The record links to 1 condition, with Short Bowel Syndrome appearing as the primary indexed condition, and to 1 intervention — of which rtPA lock therapy is the first listed. Interventions can include drugs, devices, procedures, behavioral programs, or observational arms, and each is tracked as a separate registry field so that downstream queries can filter accurately. When a trial lists multiple interventions, it usually reflects a multi-arm design or a comparison protocol rather than a single treatment being tested in isolation. The brief summary published in the registry is the clearest source of protocol intent and should be read before drawing conclusions from any sidebar tags.

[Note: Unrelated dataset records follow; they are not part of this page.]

(** The row is in order again. *)
Lemma atrinkle_spec os : forall A h k t,
  subheaps A h k -> (t = true -> heap A h k) -> heaps A (h - leo k) os -> sorted_roots A (h - leo k) os ->
  heaps (atrinkle A h k os t) h (k :: os) /\ sorted_roots (atrinkle A h k os t) h (k :: os).
Proof.
  induction os as [|k' os IH]; intros A h k t Hsub Ht Hos Hss.
  { cbn [atrinkle heaps sorted_roots]. split; [|done]. split; [|done]. by apply settle_heap. }
  pose proof (leo_pos k). pose proof (leo_pos k'). pose proof (leos_nonneg os). cbn [atrinkle].
  set (s := h - leo k) in *. assert (Hdef : s = h - leo k) by done.
  pose proof (settle_row A h k k' os t Hsub Ht Hos Hss) as Hstay. fold s in Hstay.
  destruct (le (A s) (A h)) eqn:Hle.
  { apply Hstay. destruct t; [done|]. cbn [settle]. destruct (asift_root A h k) as [_ Hr].
    apply Forall_cons in Hr as [Hr _]. by eapply le_trans. }
  destruct (negb t && child_above A h k (A s)) eqn:Hca.
  { apply Hstay. apply andb_true_iff in Hca as [Hnt Hca]. apply negb_true_iff in Hnt as ->. cbn [settle].
    apply existsb_exists in Hca as (c & Hin & Hc). apply list_elem_of_In in Hin.
    destruct (asift_root A h k) as [_ Hr]. apply Forall_cons in Hr as [_ Hr].
    rewrite Forall_forall in Hr. eapply le_trans; [exact Hc|]. by apply Hr. }
  apply le_not in Hle. destruct Hos as [Hk' Hos].
  assert (Hch : Forall (fun c => le c (A s) = true) (children A h k)).
  { apply andb_false_iff in Hca as [Hnt|Hca].
    - apply negb_false_iff in Hnt. apply Ht, heap_children in Hnt as [Hnt _].
      eapply Forall_impl; [exact Hnt|]. intros c Hc. cbn in Hc |- *. by eapply le_trans.
    - apply Forall_forall. intros c Hin. apply le_not. destruct (le (A s) c) eqn:Hc; [|done].
      rewrite <- Hca. symmetry. apply existsb_exists. exists c. split; [by apply list_elem_of_In|done]. }
  assert (HB : forall x, x < s -> A x = swap A h s x) by (intros x Hx; rewrite swap_other by lia; done).
  destruct (IH (swap A h s) s k' false) as [Hh1 Hs1].
  { eapply subheaps_ext; [|by apply heap_subheaps]. unfold in_tree. intros x Hx Hne. apply HB. lia. }
  { done. }
  { eapply heaps_ext; [|exact Hos]. intros x Hx. apply HB. lia. }
  { destruct os as [|k2 os]; [done|]. destruct Hss as [_ Hss]. eapply sorted_roots_ext; [|exact Hss].
    intros x Hx. apply HB. lia. }
  set (A' := atrinkle (swap A h s) s k' os false) in *.
  assert (Hh : A' h = A s).
  { unfold A'. rewrite atrinkle_other by lia. apply swap_l. }
  assert (Htree : forall x, in_tree x h k -> x <> h -> A x = A' x).
  { unfold in_tree, A'. intros x Hx Hne. rewrite atrinkle_other, swap_other by lia. done. }
  split.
  - split; [|done]. apply heap_children. rewrite Hh, <- (children_ext A A') by done. split; [done|].
    by eapply subheaps_ext.
  - split; [|done]. fold s. rewrite Hh. apply atrinkle_root.
    + rewrite swap_r, Forall_cons. split; [done|]. apply heap_children in Hk' as [Hk' _].
      rewrite <- (children_ext A); [done|]. unfold in_tree. intros x Hx Hne. apply HB. lia.
    + intros Hne. rewrite <- HB by lia. destruct os as [|k2 os]; [done|]. by destruct Hss as [? _].
Qed.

Geographic footprint matters for practical reasons: NCT02355743 reports 1 study location spanning 1 distinct geographic area — top geographies include Pennsylvania. A larger site network tends to correlate with broader recruitment capacity, but it does not imply anything about study quality, and site-level enrollment status can diverge from the overall registry status shown above. Every data point on this page comes from the public ClinicalTrials.gov dataset and is reproduced here for reference only; it is not a medical recommendation, an endorsement of the sponsor, or an invitation to enroll. Verify current status, eligibility criteria, and contact details directly at ClinicalTrials.gov, and discuss any participation decision with your own healthcare provider.

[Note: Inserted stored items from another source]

Lemma encodes_merge p k os : layout (k :: S k :: os) -> encodes p k (k :: S k :: os) ->
  exists p', shr p 2 = Ret p' /\ encodes (Z.lor p'.1 1, p'.2) (S (S k)) (S (S k) :: os).
Proof.
  intros Hl Henc. destruct (encodes_shr p k _ 2 Henc) as (p' & Hp & Henc'); [lia|]. exists p'. split; [exact Hp|].
  replace (k + 2)%nat with (S (S k)) in Henc' by lia. apply encodes_or1. eapply encodes_ext; [|exact Henc'].
  intros o Ho. rewrite !elem_of_cons. split; [|auto]. intros [?|[?|?]]; [lia|lia|done].
Qed.
(** [k1] is 0 when the last tree has order 1, and 1 otherwise. *)
Lemma encodes_next p k k1 os :
  (forall o, o ∈ k :: os -> (k <= o < 64)%nat) -> (k1 < k)%nat -> encodes p k (k :: os) ->
  exists p', shl p (Z.of_nat (k - k1)) = Ret p' /\ encodes (Z.lor p'.1 1, p'.2) k1 (k1 :: k :: os).
Proof.
  intros Ho Hk Henc. replace k with (k1 + (k - k1))%nat in Henc at 1 by lia.
  pose proof (Ho k ltac:(by apply elem_of_cons; left)).
  destruct (encodes_shl p k1 (k :: os) (k - k1) Henc) as (p' & Hp & Henc'); [lia| |].
  { intros o Hin%Ho. lia. }
  exists p'. split; [done|]. by apply encodes_or1.
Qed.

(** The last tree stays a tree of its own: its root is moved along the row if
    nothing can be joined to it any more. *)
Lemma build_settle m0 A0 m A h p k os :
  holds m0 A0 m A -> growing le A h k os (n - 1 - h) -> 0 <= h < n - 1 -> encodes p k (k :: os) ->
  (1 <= k)%nat -> gap2 (k :: os) ->
  exists m' A', (if (at_ (n - 1) -w at_ h) <=? width * leo (k - 1)
    then trinkle bsf0 cmp m (at_ h) width p (Z.of_nat k) false lp
    else sift cmp m (at_ h) width (Z.of_nat k) lp) = Ret m' /\ holds m0 A0 m' A' /\
    heaps le A' h (k :: os) /\ waiting le A' h (k :: os) (n - 1 - h).
Proof.
  intros Hho Hg Hh Henc Hk Hg2. pose proof (g_layout _ _ _ _ _ _ Hg) as Hl. pose proof (g_size _ _ _ _ _ _ Hg) as Hs.
  assert (at_ (n - 1) -w at_ h = width * (n - 1 - h)) as ->.
  { unfold addr, sub64. replace (base + (n - 1) * width - (base + h * width)) with (width * (n - 1 - h)) by lia.
    apply wrap64_small. unfold u64. nia. }
  destruct (Z.leb_spec (width * (n - 1 - h)) (width * leo (k - 1))) as [Hle|Hgt].
  - destruct (row_trinkle m0 A0 m A h p k os false Hho) as (m' & Hm & Hho'); [by left|done|lia|done|].
    destruct (growing_trinkle le A h k os _ Hg) as [Hhe Hso]; [right; split; [done|]; split; [done|nia]|].
    exists m', (atrinkle le A h k os false). split; [done|]. split; [done|]. split; [done|]. by apply sorted_waiting.
  - destruct (build_sift m0 A0 m A h k os _ Hho Hg ltac:(lia)) as (ms & Hsift & Hhos).
    destruct (growing_sift le A h k os _ Hg) as [Hhe Hwa]; [nia|]. by exists ms, (asift le A h k).
Qed.

Lemma build_step_spec m0 A0 m A h p k os :
  holds m0 A0 m A -> growing le A h k os (n - 1 - h) -> 0 <= h < n - 1 -> encodes p k (k :: os) ->
  exists m' A' p' k' os', build_step bsf0 cmp m width (at_ h) (at_ (n - 1)) p (Z.of_nat k) lp = Ret (m', p', Z.of_nat k') /\
    holds m0 A0 m' A' /\ growing le A' (h + 1) k' os' (n - 1 - (h + 1)) /\ encodes p' k' (k' :: os').
Proof.
  intros Hho Hg Hh Henc. pose proof (g_layout _ _ _ _ _ _ Hg) as Hl. pose proof (g_size _ _ _ _ _ _ Hg) as Hs.
  unfold build_step. rewrite (encodes_three p k os Henc).
  replace (n - 1 - (h + 1)) with (n - 1 - h - 1) by lia.
  destruct (build_sift m0 A0 m A h k os _ Hho Hg ltac:(lia)) as (ms & Hsift & Hhos).
  case_bool_decide as Hthree.
  - assert (exists os', os = S k :: os') as [os' ->].
    { destruct os as [|k' os']; [by apply elem_of_nil in Hthree|]. exists os'.
      pose proof (layout_increasing _ Hl) as Hinc. f_equal.
      pose proof (increasing_above k (k' :: os') k' Hinc ltac:(by apply elem_of_cons; left)).
      apply elem_of_cons in Hthree as [?|Hin]; [done|].
      pose proof (increasing_above k' os' (S k) (proj1 (StronglySorted_inv Hinc)) Hin). lia. }
    rewrite Hsift. cbn [mbind outcome_bind].
    destruct (encodes_merge p k os' Hl Henc) as (p' & -> & Henc'). cbn [mbind outcome_bind].
    exists ms, (asift le A h k), (Z.lor p'.1 1, p'.2), (S (S k)), os'.
    split; [by replace (Z.of_nat k + 2) with (Z.of_nat (S (S k))) by lia|]. split; [done|].
    split; [by apply growing_merge|done].
  - destruct (layout_grow k os Hl) as [Hk Hl'].
    { intros Hhd. apply Hthree. destruct os; [done|]. injection Hhd as ->. by apply elem_of_cons; left. }
    assert (Hg2 : gap2 (k :: os)) by (by eapply layout_gap2).
    pose proof (leo_mono (k - 1) k ltac:(lia)). pose proof (leo_pos (k - 1)).
    pose proof (leos_nonneg os). cbn [leos] in Hs.
    replace (Z.of_nat k - 1) with (Z.of_nat (k - 1)) by lia. rewrite lp_at_order by lia. cbn [mbind outcome_bind].
    destruct (build_settle m0 A0 m A h p k os Hho Hg Hh Henc Hk Hg2) as (m' & A' & -> & Hho' & Hheaps & Hw).
    set (k1 := match k with 1%nat => 0%nat | _ => 1%nat end) in *.
    cbn [mbind outcome_bind].
    destruct (encodes_next p k k1 os) as (p' & Hshl & Henc'); [|unfold k1; destruct k as [|[|]]; lia|done|].
    { intros o Ho. pose proof (layout_small k os h o Hs ltac:(lia) Ho). split; [|done].
      apply elem_of_cons in Ho as [->|Ho]; [done|]. pose proof (layout_above _ _ _ Hl Ho). lia. }
    assert ((if Z.of_nat k =? 1 then p ← shl p 1; Ret (m', p, 0) else p ← shl p (Z.of_nat (k - 1)); Ret (m', p, 1))
      = Ret (m', p', Z.of_nat k1)) as ->.
    { unfold k1 in *. destruct k as [|[|k0]]; [lia| |].
      - change (Z.of_nat 1 =? 1) with true. cbv iota. change (Z.of_nat (1 - 0)) with 1 in Hshl. by rewrite Hshl.
      - rewrite (proj2 (Z.eqb_neq _ _)) by lia. by rewrite Hshl. }
    cbn [mbind outcome_bind]. exists m', A', (Z.lor p'.1 1, p'.2), k1, (k :: os).
    split; [done|]. split; [done|]. split; [|done].
    apply growing_next; try done; unfold k1; destruct k as [|[|]]; (done || lia).
Qed.

Lemma build_spec m0 A0 fuel : forall m A h p k os,
  holds m0 A0 m A -> growing le A h k os (n - 1 - h) -> 0 <= h < n -> encodes p k (k :: os) ->
  n - 1 - h <= Z.of_nat fuel ->
  exists m' A' p' k' os', build bsf0 cmp fuel m width (at_ h) (at_ (n - 1)) p (Z.of_nat k) lp
      = Ret (m', at_ (n - 1), p', Z.of_nat k') /\
    holds m0 A0 m' A' /\ growing le A' (n - 1) k' os' 0 /\ encodes p' k' (k' :: os').
Proof.
  induction fuel as [|fuel IH]; intros m A h p k os Hho Hg Hh Henc Hf; cbn [build].
  - assert (h = n - 1) as -> by lia. rewrite Z.ltb_irrefl. exists m, A, p, k, os. rewrite Z.sub_diag in Hg. done.
  - destruct (decide (h = n - 1)) as [->|Hne].
    { rewrite Z.ltb_irrefl. exists m, A, p, k, os. rewrite Z.sub_diag in Hg. done. }
    rewrite (proj2 (Z.ltb_lt _ _)) by (unfold addr; nia).
    destruct (build_step_spec m0 A0 m A h p k os Hho Hg ltac:(lia) Henc) as (m' & A' & p' & k' & os' & -> & Hho' & Hg' & Henc').
    cbn [mbind outcome_bind].
    assert (at_ h +w width = at_ (h + 1)) as ->.
    { unfold addr, add64. replace (base + h * width + width) with (base + (h + 1) * width) by lia.
      apply wrap64_small. unfold u64. nia. }
    apply (IH m' A' (h + 1) p' k' os'); try done; lia.
Qed.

Frequently Asked Questions
What is clinical trial NCT02355743 about?
NCT02355743 is a clinical study titled "rtPA in in the Prevention of CVAD-Associated Thrombosis and Infection in Pediatric Patients With Short Bowel Syndrome". The primary research question is, in patients with short bowel syndrome requiring central venous access device (CVAD) for long-term total parenteral nutrition, is once weekly recombinant tissue plasminogen activator (rtPA) lock therapy more effective than routine care using heparin flushes in reduci...
What is the current status of trial NCT02355743?
This trial is currently completed. It is a Phase 4 study. The enrollment target is 8 participants. The study started on 2015-02-01. Estimated completion is 2016-09-03.
What conditions does trial NCT02355743 study?
This clinical trial studies the following conditions: Short Bowel Syndrome. These conditions were identified from the trial registry and reflect the primary focus areas of the research.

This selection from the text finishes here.